Pope Francis announced that preparations are underway for a meeting with the Russian Patriarch Kirill in Jerusalem, the RIA Novosti news agency reported on Sunday, referring to Leonid Sevastyanov, the president of the World Federation of Russian Orthodox Old Believers, who is in correspondence with the head of the Catholic Church.
Recently – about a week ago – he wrote to me that a meeting was being prepared in Jerusalem. He said that he considers Patriarch Kirill as his brother and there is complete agreement between them
– the news agency quoted Sevastyanov.
Last year, the possibility of a second meeting between Pope Francis and Kirill, Patriarch of Moscow and All Russia, was raised, but in the end it did not take place. Among the possible locations, they mentioned Jerusalem, then Nur-Sultan, the Kazakh capital, renamed Astana again, where the head of the Catholic Church participated in a meeting of leaders of world religions and traditional religions.
Kirill canceled his participation in the Kazakhstan forum. Metropolitan Antony (Sevryuk) of Volokolamsk, the head of the department of external church relations of the Russian Orthodox Church, previously told RIA Novosty that the possible meeting of the church leaders in Jerusalem was frozen by the Holy See. According to the metropolitan, the Vatican considered the possibility of an exchange of ideas to be held in the spring.
The Pope and the Patriarch met for the first time on February 12, 2016. The event was classified as of historical importance,
because since the great Christian schism in 1054, it was the first time that the leader of the Roman Catholic Church and the most populous Orthodox denomination had negotiated with each other in person.
In his most recent interview published in the Saturday edition of the Argentine newspaper La Nación, the Pope indicated that he would be ready to mediate in the Russian-Ukrainian war and travel to the capitals of the opposing parties. On February 27, Sevastyanov told RIA Novosti that the head of the Catholic Church has developed a plan for a peaceful settlement of the situation in Ukraine, urges negotiations between the parties, and would be ready to offer the Vatican as a venue for them. An official of the Russian Old Believers told the same news agency on February 15 that Pope Francis wants to discuss with Russian President Vladimir Putin his plan for a peaceful settlement of the European confrontation between Russia and the West.
On Saturday, Patriarch Kirill addressed the leaders of the world’s Orthodox Churches and other religious denominations – including Pope Francis – as well as officials of international organizations – including UN Secretary-General António Guterres -, and in it he asked them to “make every possible effort” against the expulsion of the monks of the Ukrainian Orthodox Church, considered canonical by Moscow, from the Kiev Cave Monastery complex. The patriarch expressed his regret that with this measure, the Ukrainian state leadership “tramples in the most rude way” democratic norms, as well as human rights and freedoms, which he declares himself committed to respecting.

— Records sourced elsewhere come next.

Lemma native_range_valid_aux md offset len :
  metadata_ok md -> 0 <= offset -> 0 < len -> offset + len <= sm_size md ->
  let r := native_range md offset len in
  let start := native_map_offset md offset in
  rq_memory r = sm_handle md /\ covers r offset len /\ 0 <= start <= offset /\
  native_valid (sm_non_coherent_atom_size md) (sm_size md) start r.
Proof.
  intros (((a & Ha & Hka)%pow2_64_exp & (m & Hm & Hkm)%pow2_64_exp) & Hsz & Hmod) Ho Hl Hin r start.
  assert (0 < 2 ^ a) as Hpa by (apply Z.pow_pos_nonneg; lia).
  assert (0 < 2 ^ m) as Hpm by (apply Z.pow_pos_nonneg; lia).
  assert (is_u64 offset) as Hou by (unfold is_u64; lia).
  pose proof (Z.mod_pos_bound offset (2 ^ a) Hpa) as Hma.
  pose proof (Z.mod_le offset (2 ^ a) Ho Hpa) as Hla.
  assert (exists k, 0 <= k < 64 /\ start = offset - offset mod 2 ^ k /\ (2 ^ a | 2 ^ k)) as (k & Hk & Hst & Hdv).
  { unfold start, native_map_offset. rewrite Ha, Hm.
    destruct (2 ^ a <? 2 ^ m) eqn:E; bool_hyps; [exists m|exists a]; split_and!;
      try (by apply align_down_pow2); try lia; [|done].
    apply Z.pow_lt_mono_r_iff in E; [|lia|lia]. exists (2 ^ (m - a)).
    rewrite <- Z.pow_add_r by lia. f_equal. lia. }
  assert (0 < 2 ^ k) as Hpk by (apply Z.pow_pos_nonneg; lia).
  pose proof (Z.mod_pos_bound offset (2 ^ k) Hpk) as Hmk.
  pose proof (Z.mod_le offset (2 ^ k) Ho Hpk) as Hlk.
  pose proof (round_down_le offset (2 ^ a) (2 ^ k) Hpa Hpk Hdv Ho) as Hle.
  assert (rq_offset r = offset - offset mod 2 ^ a) as Hro.
  { unfold r, native_range. cbn [rq_offset]. rewrite Ha. by apply align_down_pow2. }
  unfold covers, native_valid. rewrite Hro, Ha. rewrite Ha in Hmod.
  enough (rq_size r = VK_WHOLE_SIZE \/ 0 < rq_size r /\ rq_size r mod 2 ^ a = 0 /\
          offset + len <= rq_offset r + rq_size r <= sm_size md) as Hs.
  { rewrite Hro in Hs. split_and!; try done; try lia.
    apply mod_multiple; [done|apply Z.divide_refl]. }
  unfold r, native_range. cbn [rq_size rq_offset].
  replace (wrap64 (offset + len)) with (offset + len) by (unfold wrap64; rewrite Z.mod_small; lia).
  case_if; [by left|right]. bool_hyps.
  rewrite Ha. set (fin := offset + len) in *.
  assert (sm_size md + 2 ^ a <= 18446744073709551616) as Hroom.
  { apply multiples_apart; [done|by apply Z.mod_divide; [lia|]| |lia].
    exists (2 ^ (64 - a)). rewrite <- Z.pow_add_r by lia. by replace (64 - a + a) with 64 by lia. }
  replace (wrap64 (fin + 2 ^ a - 1)) with (fin + 2 ^ a - 1) by (unfold wrap64; rewrite Z.mod_small; lia).
  change (Z.land ?x (wrap64 (Z.lnot (wrap64 (2 ^ a - 1))))) with (align_down x (2 ^ a)).
  rewrite !align_down_pow2 by (unfold is_u64; lia).
  set (rounded := fin + 2 ^ a - 1 - (fin + 2 ^ a - 1) mod 2 ^ a).
  pose proof (Z.mod_pos_bound (fin + 2 ^ a - 1) (2 ^ a) Hpa).
  assert (rounded mod 2 ^ a = 0) as Hr0 by (apply mod_multiple; [done|apply Z.divide_refl]).
  assert (rounded <= sm_size md) as Hrs.
  { destruct (Z.le_gt_cases rounded (sm_size md)) as [|Hgt]; [done|].
    apply (multiples_apart (2 ^ a)) in Hgt; [lia|done|..]; apply Z.mod_divide; by try lia. }
  assert (0 < rounded - (offset - offset mod 2 ^ a)) by lia.
  unfold wrap64. rewrite Z.mod_small by lia. split_and!; try lia.
  rewrite Zminus_mod, Hr0, mod_multiple by (done || apply Z.divide_refl). apply Z.mod_0_l. lia.
Qed.

(** The native range of a transfer is valid usage: for memory whose size is a
    multiple of the atom size it contains every byte requested, starts on an atom
    at or after the start of the mapping, ends on an atom or is VK_WHOLE_SIZE, and
    stays inside the allocation; no 64-bit operation on the way wraps. *)
Theorem native_range_valid md offset len :
  metadata_ok md -> 0 <= offset -> 0 < len -> offset + len <= sm_size md ->
  let r := native_range md offset len in
  let start := native_map_offset md offset in
  rq_memory r = sm_handle md /\ covers r offset len /\ 0 <= start <= offset /\
  native_valid (sm_non_coherent_atom_size md) (sm_size md) start r.
Proof. apply native_range_valid_aux. Qed.

Lemma native_range_valid_witness :
  let md := {| sm_handle := 7; sm_owner := 5; sm_size := 256; sm_property_flags := 2;
               sm_map_alignment := 128; sm_non_coherent_atom_size := 64 |} in
  rq_offset (native_range md 70 10) = 64 /\ rq_size (native_range md 70 10) = 64 /\
  covers (native_range md 70 10) 70 10.
Proof.
  intros md. split; [by vm_compute|]. split; [by vm_compute|].
  apply (native_range_valid md 70 10); [|lia|lia|vm_compute; discriminate].
  split; [split; by apply (bool_decide_unpack _)|]. cbn. split; [lia|done].
Defined.

(** Memory whose size is not a multiple of the atom size can be sent past its
    end: the rounding does not stop at the size. *)
Lemma native_range_overruns :
  let md := {| sm_handle := 7; sm_owner := 5; sm_size := 100; sm_property_flags := 2;
               sm_map_alignment := 64; sm_non_coherent_atom_size := 64 |} in
  sm_size md < rq_offset (native_range md 64 16) + rq_size (native_range md 64 16).
Proof. by vm_compute. Qed.

(** ** Transfers reach the memory *)

(** What the transfers rely on, as the Vulkan specification states it.
    [device_bytes] are the bytes of an allocation as the device sees them;
    [mapped_at] is, while it is mapped, the address of its first byte and the
    offset the mapping starts from. *)
Class MemoryDriverLaws (W : Type) `{MemoryDriver W} := {
  device_bytes : W -> Z -> option (list byte);
  mapped_at : W -> Z -> option (Z * Z);
  memory_coherent : Z -> bool;
  atom_of : Z -> Z;
  results_law : forall device memory offset range w,
    is_i32 (fst (fst (vkMapMemory device memory offset w))) /\
    is_i32 (fst (vkFlushMappedMemoryRanges device range w)) /\
    is_i32 (fst (vkInvalidateMappedMemoryRanges device range w));
  map_law : forall device memory offset w mapped w' mem,
    device_bytes w memory = Some mem -> 0 <= offset < Z.of_nat (length mem) ->
    vkMapMemory device memory offset w = (VK_SUCCESS, mapped, w') ->
    device_bytes w' = device_bytes w /\
    exists base, mapped_at w' memory = Some (base, offset) /\ mapped = base + offset;
  unmap_law : forall device memory w, device_bytes (vkUnmapMemory device memory w) = device_bytes w;
  store_coherent_law : forall memory base start offset data w mem,
    mapped_at w memory = Some (base, start) -> memory_coherent memory = true ->
    device_bytes w memory = Some mem -> start <= offset ->
    offset + Z.of_nat (length data) <= Z.of_nat (length mem) ->
    let w' := host_store (base + offset) data w in
    device_bytes w' memory = Some (patch (Z.to_nat offset) data mem) /\
    forall memory', memory' <> memory -> device_bytes w' memory' = device_bytes w memory';
  store_flush_law : forall device memory base start offset data range w mem w',
    mapped_at w memory = Some (base, start) -> device_bytes w memory = Some mem ->
    start <= offset -> offset + Z.of_nat (length data) <= Z.of_nat (length mem) ->
    rq_memory range = memory -> native_valid (atom_of memory) (Z.of_nat (length mem)) start range ->
    covers range offset (Z.of_nat (length data)) ->
    vkFlushMappedMemoryRanges device range (host_store (base + offset) data w) = (VK_SUCCESS, w') ->
    device_bytes w' memory = Some (patch (Z.to_nat offset) data mem) /\
    forall memory', memory' <> memory -> device_bytes w' memory' = device_bytes w memory';
  load_coherent_law : forall memory base start offset size w mem,
    mapped_at w memory = Some (base, start) -> memory_coherent memory = true ->
    device_bytes w memory = Some mem -> 0 <= start <= offset -> 0 <= size ->
    offset + size <= Z.of_nat (length mem) ->
    host_load (base + offset) size w = window (Z.to_nat offset) (Z.to_nat size) mem;
  invalidate_load_law : forall device memory base start offset size range w mem w',
    mapped_at w memory = Some (base, start) -> device_bytes w memory = Some mem ->
    0 <= start <= offset -> 0 <= size -> offset + size <= Z.of_nat (length mem) ->
    rq_memory range = memory -> native_valid (atom_of memory) (Z.of_nat (length mem)) start range ->
    covers range offset size ->
    vkInvalidateMappedMemoryRanges device range w = (VK_SUCCESS, w') ->
    device_bytes w' = device_bytes w /\
    host_load (base + offset) size w' = window (Z.to_nat offset) (Z.to_nat size) mem }.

According to his argument, the ultimatum addressed to the monastery was legally unfounded, and the alleged irregularities that served as the reason for the eviction of the monks were established by a commission whose activities were not transparent and politically influenced. He warned: the forced closure of the monastery “will lead to the violation of the right to freedom of religion of millions of believers in Ukraine.” He complained, among other things, that the monks are under increasing pressure, that the Ukrainian security services searched their accommodation and launched a discrediting campaign against them in Ukraine.
Emphasizing the significance of the Kiev-Pechersk Lavra, the patriarch pointed out that it was the first monastery in Kievan Rus’ that existed since the 11th century, which is “the ancestor of the common spiritual and monastic tradition of the Russian, Ukrainian and Belarusian people”.
It is the cradle of our civilization and national culture. During its thousand-year history, the monastery suffered several times from riots against Christians, foreign conquests and even persecution. But only during the warring atheist power, in the twentieth century, were the monks of the Kiev-Pechersk Lavra expelled from the monastery
He recalled that new generations of monks have revived the monastery, putting considerable effort and resources into its restoration, reviving the old spiritual traditions, “with minimal or no state assistance.” He emphasized that the Kiev Cave Monastery is a place of worship of all Orthodox importance, whose churches are visited by thousands of pilgrims every year, in which more than two hundred monks and novices live, and which is also the administrative center of the Ukrainian Orthodox Church.
The deadline for eviction of the men’s monastery was set on March 29. The monks stated that they are not willing to submit to the decision, MTI wrote.